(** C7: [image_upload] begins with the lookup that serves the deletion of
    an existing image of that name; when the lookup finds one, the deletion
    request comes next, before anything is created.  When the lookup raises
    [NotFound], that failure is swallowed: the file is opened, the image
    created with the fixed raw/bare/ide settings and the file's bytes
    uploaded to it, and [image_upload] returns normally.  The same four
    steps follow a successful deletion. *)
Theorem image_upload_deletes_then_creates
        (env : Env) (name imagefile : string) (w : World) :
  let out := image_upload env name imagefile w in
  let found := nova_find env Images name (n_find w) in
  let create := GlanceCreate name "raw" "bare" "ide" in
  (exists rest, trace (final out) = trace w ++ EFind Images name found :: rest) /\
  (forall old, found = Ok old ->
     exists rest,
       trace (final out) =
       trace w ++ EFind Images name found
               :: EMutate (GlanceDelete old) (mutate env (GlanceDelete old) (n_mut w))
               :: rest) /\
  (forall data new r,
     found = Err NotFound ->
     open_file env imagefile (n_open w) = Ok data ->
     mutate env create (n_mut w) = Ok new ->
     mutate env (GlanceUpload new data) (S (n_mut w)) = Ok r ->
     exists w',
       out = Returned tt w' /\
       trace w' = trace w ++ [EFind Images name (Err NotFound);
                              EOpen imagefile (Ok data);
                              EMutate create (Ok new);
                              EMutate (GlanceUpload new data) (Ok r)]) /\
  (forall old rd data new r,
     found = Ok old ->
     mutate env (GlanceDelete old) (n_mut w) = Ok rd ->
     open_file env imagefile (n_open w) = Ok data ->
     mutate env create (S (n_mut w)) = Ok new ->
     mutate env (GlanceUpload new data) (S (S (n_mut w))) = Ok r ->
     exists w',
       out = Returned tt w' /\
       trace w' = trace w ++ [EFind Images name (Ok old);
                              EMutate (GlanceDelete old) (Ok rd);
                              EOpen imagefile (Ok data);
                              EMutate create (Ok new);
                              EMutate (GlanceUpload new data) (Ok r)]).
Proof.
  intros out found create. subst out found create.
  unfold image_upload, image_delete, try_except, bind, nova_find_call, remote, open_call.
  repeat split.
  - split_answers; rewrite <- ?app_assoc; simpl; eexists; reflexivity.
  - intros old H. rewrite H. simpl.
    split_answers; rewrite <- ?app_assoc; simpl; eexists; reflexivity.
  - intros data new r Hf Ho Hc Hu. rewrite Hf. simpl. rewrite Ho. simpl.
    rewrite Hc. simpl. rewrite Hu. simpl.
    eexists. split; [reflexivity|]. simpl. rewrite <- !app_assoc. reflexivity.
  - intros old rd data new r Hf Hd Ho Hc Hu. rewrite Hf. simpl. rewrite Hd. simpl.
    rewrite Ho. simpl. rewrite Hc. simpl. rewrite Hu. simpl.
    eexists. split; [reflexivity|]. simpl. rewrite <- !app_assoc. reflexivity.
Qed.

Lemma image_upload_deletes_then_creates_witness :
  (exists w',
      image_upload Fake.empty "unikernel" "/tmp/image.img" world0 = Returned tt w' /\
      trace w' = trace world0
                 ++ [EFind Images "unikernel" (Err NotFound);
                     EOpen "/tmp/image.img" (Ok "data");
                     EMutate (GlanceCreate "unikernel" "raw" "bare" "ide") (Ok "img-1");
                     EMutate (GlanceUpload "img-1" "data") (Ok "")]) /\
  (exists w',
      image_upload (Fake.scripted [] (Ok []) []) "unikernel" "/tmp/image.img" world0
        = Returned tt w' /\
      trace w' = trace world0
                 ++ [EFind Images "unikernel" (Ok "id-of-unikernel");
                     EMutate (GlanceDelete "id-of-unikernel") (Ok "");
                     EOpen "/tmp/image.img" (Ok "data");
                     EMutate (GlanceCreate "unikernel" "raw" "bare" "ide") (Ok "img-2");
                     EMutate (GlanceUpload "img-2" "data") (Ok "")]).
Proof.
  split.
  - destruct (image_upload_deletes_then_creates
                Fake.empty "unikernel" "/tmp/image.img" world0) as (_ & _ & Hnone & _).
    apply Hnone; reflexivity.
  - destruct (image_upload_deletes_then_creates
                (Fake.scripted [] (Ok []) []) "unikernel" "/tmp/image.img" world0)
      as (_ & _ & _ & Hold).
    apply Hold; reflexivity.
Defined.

..........

Task item >> Begin at the first line of the records above and restate each line word for word, stopping after the line with "intros out found".

Completed task >>
(** C7: [image_upload] begins with the lookup that serves the deletion of
    an existing image of that name; when the lookup finds one, the deletion
    request comes next, before anything is created.  When the lookup raises
    [NotFound], that failure is swallowed: the file is opened, the image
    created with the fixed raw/bare/ide settings and the file's bytes
    uploaded to it, and [image_upload] returns normally.  The same four
    steps follow a successful deletion. *)
Theorem image_upload_deletes_then_creates
        (env : Env) (name imagefile : string) (w : World) :
  let out := image_upload env name imagefile w in
  let found := nova_find env Images name (n_find w) in
  let create := GlanceCreate name "raw" "bare" "ide" in
  (exists rest, trace (final out) = trace w ++ EFind Images name found :: rest) /\
  (forall old, found = Ok old ->
     exists rest,
       trace (final out) =
       trace w ++ EFind Images name found
               :: EMutate (GlanceDelete old) (mutate env (GlanceDelete old) (n_mut w))
               :: rest) /\
  (forall data new r,
     found = Err NotFound ->
     open_file env imagefile (n_open w) = Ok data ->
     mutate env create (n_mut w) = Ok new ->
     mutate env (GlanceUpload new data) (S (n_mut w)) = Ok r ->
     exists w',
       out = Returned tt w' /\
       trace w' = trace w ++ [EFind Images name (Err NotFound);
                              EOpen imagefile (Ok data);
                              EMutate create (Ok new);
                              EMutate (GlanceUpload new data) (Ok r)]) /\
  (forall old rd data new r,
     found = Ok old ->
     mutate env (GlanceDelete old) (n_mut w) = Ok rd ->
     open_file env imagefile (n_open w) = Ok data ->
     mutate env create (S (n_mut w)) = Ok new ->
     mutate env (GlanceUpload new data) (S (S (n_mut w))) = Ok r ->
     exists w',
       out = Returned tt w' /\
       trace w' = trace w ++ [EFind Images name (Ok old);
                              EMutate (GlanceDelete old) (Ok rd);
                              EOpen imagefile (Ok data);
                              EMutate create (Ok new);
                              EMutate (GlanceUpload new data) (Ok r)]).
Proof.
  intros out found create. subst out found create.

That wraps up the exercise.